## ASSIGNED TASK
Restate word for word the line with "exists b' e, run_call c b = (b', Err e)." and all lines after it; please stop only at the end of the listing below.

## EXERCISE MATERIAL
----
(** The tasks an assignment asks for are stored. *)
Definition assigned_already (a : Assignment) (b : Broker) : Prop :=
  parseAssignmentIntents (as_text a) <> [] /\ is_Some (stored b (as_parent a))
  /\ forall k intent, (k, intent) ∈ numbered (as_commands a) 0 -> worker_known b (ai_target intent) = true ->
       is_Some (stored b (as_child a k)).

Definition assignment_answer (a : Assignment) (b : Broker) : IngestionResult :=
  mkIngestionResult false false (Some (as_parent a)) (known_children b (as_child a) (numbered (as_commands a) 0)) None None.

Lemma assignment_repeated a ctx s :
  wf_broker (gi_broker s) -> assigned_already a (gi_broker s) ->
  ingest_commands (as_repo a) (as_issue a) (as_comment a) (as_text a) (as_first a) ctx s
  = (s, Ok (assignment_answer a (gi_broker s))).
Proof.
  intros Hwf (Hne & [t Ht] & Hc). unfold ingest_commands.
  destruct (parseAssignmentIntents _) as [|primary rest] eqn:Hp; [done|].
  assert (ensureParentTask (as_repo a) (as_issue a) primary ctx s = (s, Ok (Some t))) as Hpar.
  { reveal ensureParentTask. cbv zeta. rewrite (bind_ok _ _ _ _ _ (getTask_stored _ s)).
    fold (as_parent a). by rewrite Ht. }
  rewrite (bind_ok _ _ _ _ _ Hpar), <- Hp. fold (as_commands a).
  rewrite (bind_ok _ _ _ _ _ (children_stored _ _ _ (as_commands a) 0 ctx (task_id t) s Hwf Hc)).
  assert (task_id t = as_parent a) as -> by by apply (wf_tasks _ Hwf). done.
Qed.
End Ingestion.
(* ===== verification/Demo.v ===== *)
(** * A concrete environment

    A host and a configuration for the worked examples: the
    clock advances a second per reading, ids are numbered and URLs are told by
    their prefix. *)

From Stdlib Require Import ZArith Lia String Ascii.
From stdpp Require Import base gmap strings list pretty relations.
From S2P Require Import Prelude JsRuntime Types Policy Retention BrokerCore CoreFacts.
From S2P Require Import TaskEventStream TaskFacts.
From S2P Require Import Outbox Workers Proposals Github TerminalBrief OutboxPayload Tasks Exchanges System.

Definition demo_clock (n : nat) : Z := (1700000000000 + 1000 * Z.of_nat n)%Z.
Definition demo_uuid (n : nat) : string := ("uuid-" ++ pretty n)%string.
Definition demo_compare (a b : string) : Z :=
  if String.eqb a b then 0 else if String.ltb a b then (-1) else 1.

#[export] Instance demo_host : JsHost := {|
  host_clock := demo_clock;
  host_uuid := demo_uuid;
  host_localeCompare := demo_compare;
  host_parseOther := fun _ => None |}.

Lemma demo_uuid_inj m n : host_uuid m = host_uuid n -> m = n.
Proof. simpl. unfold demo_uuid. intros Hs. by simplify_eq. Qed.

(** URLs as they are written. *)
Definition demo_protocol (s : string) : option string :=
  if String.prefix "https:" s then Some "https:" else if String.prefix "http:" s then Some "http:" else None.
#[export] Instance demo_url : JsUrl := {| url_protocol := demo_protocol; url_toString := fun s => s |}.

#[export] Instance demo_config : BrokerConfig := {|
  cfg_brokerId := Some "broker-a";
  cfg_teamId := None;
  cfg_retention := DEFAULT_BROKER_RETENTION_POLICY;
  cfg_maxRequeueAttempts := DEFAULT_MAX_REQUEUE_ATTEMPTS;
  cfg_maxBufferedEventsPerTask := 100;
  cfg_workerHeartbeatPersistIntervalMs := DEFAULT_WORKER_HEARTBEAT_PERSIST_INTERVAL_MS;
  cfg_store := HotStore |}.

(** ** A broker at work *)

Definition demo_broker : Broker := new_broker (new_stream None, new_outbox None) (demo_clock 0).

Definition run_calls (cs : list call) (b : Broker) : Broker :=
  foldl (fun b c => (run_call c b).1) b cs.

Definition hub : A2APartyRef := mkA2APartyRef "hub" (Some KindService) (Some RoleHub).
Definition analyst (id : string) : A2APartyRef := mkA2APartyRef id (Some KindNode) (Some RoleAnalyst).

Definition demo_registration (id : string) : RegisterWorkerRequest :=
  mkRegisterWorkerRequest id (Some RoleAnalyst) None None (JArr [JStr "canAnalyze"]) None None.

(** A request for an analysis by [worker]. *)
Definition demo_request (id worker : string) (parent : option string) (intent : A2AExchangeIntent)
    (context : option TaskPolicyContext) : CreateTaskRequest :=
  mkCreateTaskRequest (Some id) None parent None intent hub (analyst worker) None (Some "please")
    None None None None context None None None None None.

Definition demo_calls : list call := [
  CallRegisterWorker (demo_registration "w1");
  CallRegisterWorker (demo_registration "w2");
  CallCreateTask (demo_request "t1" "w1" None IntentAnalyze None);
  CallCreateTask (demo_request "t2" "w1" (Some "t1") IntentAnalyze None);
  CallCreateTask (demo_request "t3" "w2" (Some "t2") IntentAnalyze None);
  CallCreateTask (demo_request "t4" "w2" None IntentPromoteToLive None)].

(** The task t1 with its descendants t2 and t3, and t4 waiting for approval. *)
Definition demo_state : Broker := run_calls demo_calls demo_broker.

Definition demo_approval : TaskApprovalRequest :=
  mkTaskApprovalRequest (Some hub) (Some "ap-1") None None.

Definition demo_wake_plan : TaskWakePlanRequest :=
  mkTaskWakePlanRequest (Some "session-1") None None None None None None None.
Definition demo_wake_decision : TaskWakeDecisionRequest :=
  mkTaskWakeDecisionRequest WakeScheduled None None None None.

(** The state after w1 claimed t1, and what it reports. *)
Definition demo_claimed : Broker := (run_call (CallClaimTask "t1" "w1") demo_state).1.
Definition demo_result : TaskResult := mkTaskResult (Some "done") None None None None None.

(** t1 watched by a listener, claimed, started and completed. *)
Definition demo_finished : Broker := run_calls [
  CallSubscribe "t1" 0; CallClaimTask "t1" "w1"; CallStartTask "t1" "w1";
  CallCompleteTask "t1" "w1" (Some demo_result)] demo_state.

(** Two more requests: one for an analysis, one for a change of the live system. *)
Definition demo_new : CreateTaskRequest := demo_request "t5" "w1" None IntentAnalyze None.
Definition demo_live : CreateTaskRequest := demo_request "t6" "w2" None IntentPromoteToLive None.
Definition demo_reassign : TaskReassignRequest :=
  mkTaskReassignRequest (Some hub) (Some "w2") None None.

(** The record of t1's success in the outbox, and an acknowledgement. *)
Definition demo_event_id : string :=
  (ob_id <$> last (ox_events (br_sink demo_finished).2)) ?? "".
Definition demo_ack : AckInput := mkAckInput "operator_visible" None None None.

(** A finished task, its status event, and an outbox where it is acknowledged. *)
Definition demo_task : TaskRecord := (new_task demo_new "t5" "T0" : TaskRecord)
  <| task_status := TaskSucceeded |> <| task_completedAt := Some "T1" |>.
Definition demo_status_event : TaskStatusEvent :=
  buildEvent KindSucceeded (mkAuditEvent "a1" "w1" AuditTaskSucceeded TargetTask "t5" None None "T1") demo_task 1.
Definition demo_task_event_id : string := formatTerminalTaskEventId "t5" TaskSucceeded "T1".
Definition demo_acknowledged : TerminalTaskEventOutbox :=
  (acknowledge demo_task_event_id demo_ack "T2"
     (enqueue demo_status_event demo_task (new_outbox None)).1).1.

(** A proposal of an analyst for the node w1, the state where it waits, and its id. *)
Definition demo_workspace : WorkspaceRef := mkWorkspaceRef "w1" "ws-1" None None None.
Definition demo_proposal : CreateProposalRequest :=
  mkCreateProposalRequest (analyst "w2") (analyst "w1") ProposalPatch "tune" None demo_workspace
    (Some "diff") None None.
Definition demo_proposed : Broker := (run_call (CallCreateProposal demo_proposal) demo_state).1.
Definition demo_proposal_id : string := last (jm_keys (br_proposals demo_proposed)) ?? "".
Definition operator : A2APartyRef := mkA2APartyRef "op" None (Some RoleOperator).
Definition demo_decision : ProposalActorRequest := mkProposalActorRequest (Some operator) None.

(** An exchange between w1 and w2. *)
Definition demo_exchange : A2AExchangeRequest :=
  mkA2AExchangeRequest (analyst "w1") (analyst "w2") "hello" None None None.
Definition demo_talk : Broker := (run_call (CallStartExchange demo_exchange) demo_state).1.
Definition demo_exchange_id : string := last (jm_keys (br_exchanges demo_talk)) ?? "".

(** A patch task for an issue, as a worker of another broker words it. *)
Definition demo_github : CreateTaskRequest :=
  (demo_request "t7" "w1" None IntentProposePatch None : CreateTaskRequest)
    <| ct_payload := Some [("mode", JStr "github-propose-patch"); ("repo", JStr " acme/site ");
         ("issue", JStr "#7")] |>.

(** ** The states it reaches *)

(** Calls that name their tasks "t..." are proper in every state. *)
Definition demo_named (c : call) : bool :=
  match c with
  | CallCreateTask r => match ct_id r with Some (String c _) => Ascii.eqb c "t" | _ => false end
  | _ => true
  end.

Lemma demo_named_proper c b : demo_named c = true -> proper_call c b.
Proof.
  destruct c; simpl; try done. unfold admissible. destruct (ct_id r) as [[|a k]|]; try done.
  intros ->%Ascii.eqb_eq id [= <-]. split; [done|]. intros _ n _ [=].
Qed.

Lemma run_calls_steps cs b : forallb demo_named cs = true -> rtc broker_step b (run_calls cs b).
Proof.
  revert b. induction cs as [|c cs IH]; intros b; [reflexivity|].
  simpl. intros [Hc Hcs]%andb_true_iff. eapply rtc_l; [|by apply IH].
  exists c. split; [by apply demo_named_proper|done].
Qed.

Lemma demo_steps : rtc broker_step demo_broker demo_state.
Proof. by apply run_calls_steps. Qed.

Lemma demo_finished_steps : rtc broker_step demo_broker demo_finished.
Proof. transitivity demo_state; [exact demo_steps|]. by apply run_calls_steps. Qed.

Lemma demo_reachable : reachable demo_state.
Proof. exists (new_stream None, new_outbox None), (demo_clock 0). exact demo_steps. Qed.

Lemma demo_step_reachable c : proper_call c demo_state -> reachable (run_call c demo_state).1.
Proof.
  intros Hc. destruct demo_reachable as (s & ms & Hr). exists s, ms.
  eapply rtc_r; [exact Hr|]. by exists c.
Qed.

Lemma demo_wf : wf_broker demo_state.
Proof. exact (proj1 (reachable_good demo_uuid_inj demo_state demo_reachable)). Qed.

Lemma demo_step_wf c : proper_call c demo_state -> wf_broker (run_call c demo_state).1.
Proof. intros Hc. exact (proj1 (reachable_good demo_uuid_inj _ (demo_step_reachable c Hc))). Qed.

(** Reading facts off a value by evaluation. *)
Lemma some_facts {V} (o : option V) (P : V -> bool) :
  (o ≫= fun v => Some (P v)) = Some true -> exists v, o = Some v /\ P v = true.
Proof. destruct o as [v|]; [|done]. simpl. intros [= Hv]. eauto. Qed.

Lemma stored_facts (b : Broker) id (P : TaskRecord -> Prop) `{!forall t, Decision (P t)} :
  (stored b id ≫= fun t => Some (bool_decide (P t))) = Some true ->
  exists t, stored b id = Some t /\ P t.
Proof.
  destruct (stored b id) as [t|]; [|done]. intros Hd. exists t. split; [done|].
  simpl in Hd. injection Hd as Hd. by apply bool_decide_eq_true_1 in Hd.
Qed.

Lemma demo_claimed_wf : wf_broker demo_claimed.
Proof. by apply demo_step_wf. Qed.

(** Named requests do not collide with the numbered ids. *)
Lemma demo_named_admissible r c k (b : Broker) :
  ct_id r = Some (String c k) -> c <> "u"%char -> admissible r b.
Proof. intros Hr Hc id. rewrite Hr. intros [= <-]. split; [done|]. intros _ n _ [=]. done. Qed.

Lemma demo_new_admissible b : admissible demo_new b.
Proof. by eapply demo_named_admissible. Qed.
Lemma demo_live_admissible b : admissible demo_live b.
Proof. by eapply demo_named_admissible. Qed.

(** An accepted creation, by evaluation. *)
Lemma created_facts r (b : Broker) id :
  match (createTask r b).2 with Ok t => String.eqb (task_id t) id | Err _ => false end = true ->
  exists b' t, createTask r b = (b', Ok t) /\ task_id t = id.
Proof.
  destruct (createTask r b) as [b' [t|e]]; simpl; [|done]. intros He%String.eqb_eq. eauto.
Qed.

Lemma demo_proposed_reachable : reachable demo_proposed.
Proof. by apply demo_step_reachable. Qed.
Lemma demo_claimed_reachable : reachable demo_claimed.
Proof. by apply demo_step_reachable. Qed.
Lemma demo_talk_reachable : reachable demo_talk.
Proof. by apply demo_step_reachable. Qed.

(** A refusal, by evaluation. *)
Lemma refused_facts c (b : Broker) :
  match (run_call c b).2 with Ok _ => false | Err _ => true end = true ->
  exists b' e, run_call c b = (b', Err e).
Proof. destruct (run_call c b) as [b' [u|e]]; simpl; [done|]. eauto. Qed.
----
## WRITTEN REPLY
  exists b' e, run_call c b = (b', Err e).
Proof. destruct (run_call c b) as [b' [u|e]]; simpl; [done|]. eauto. Qed.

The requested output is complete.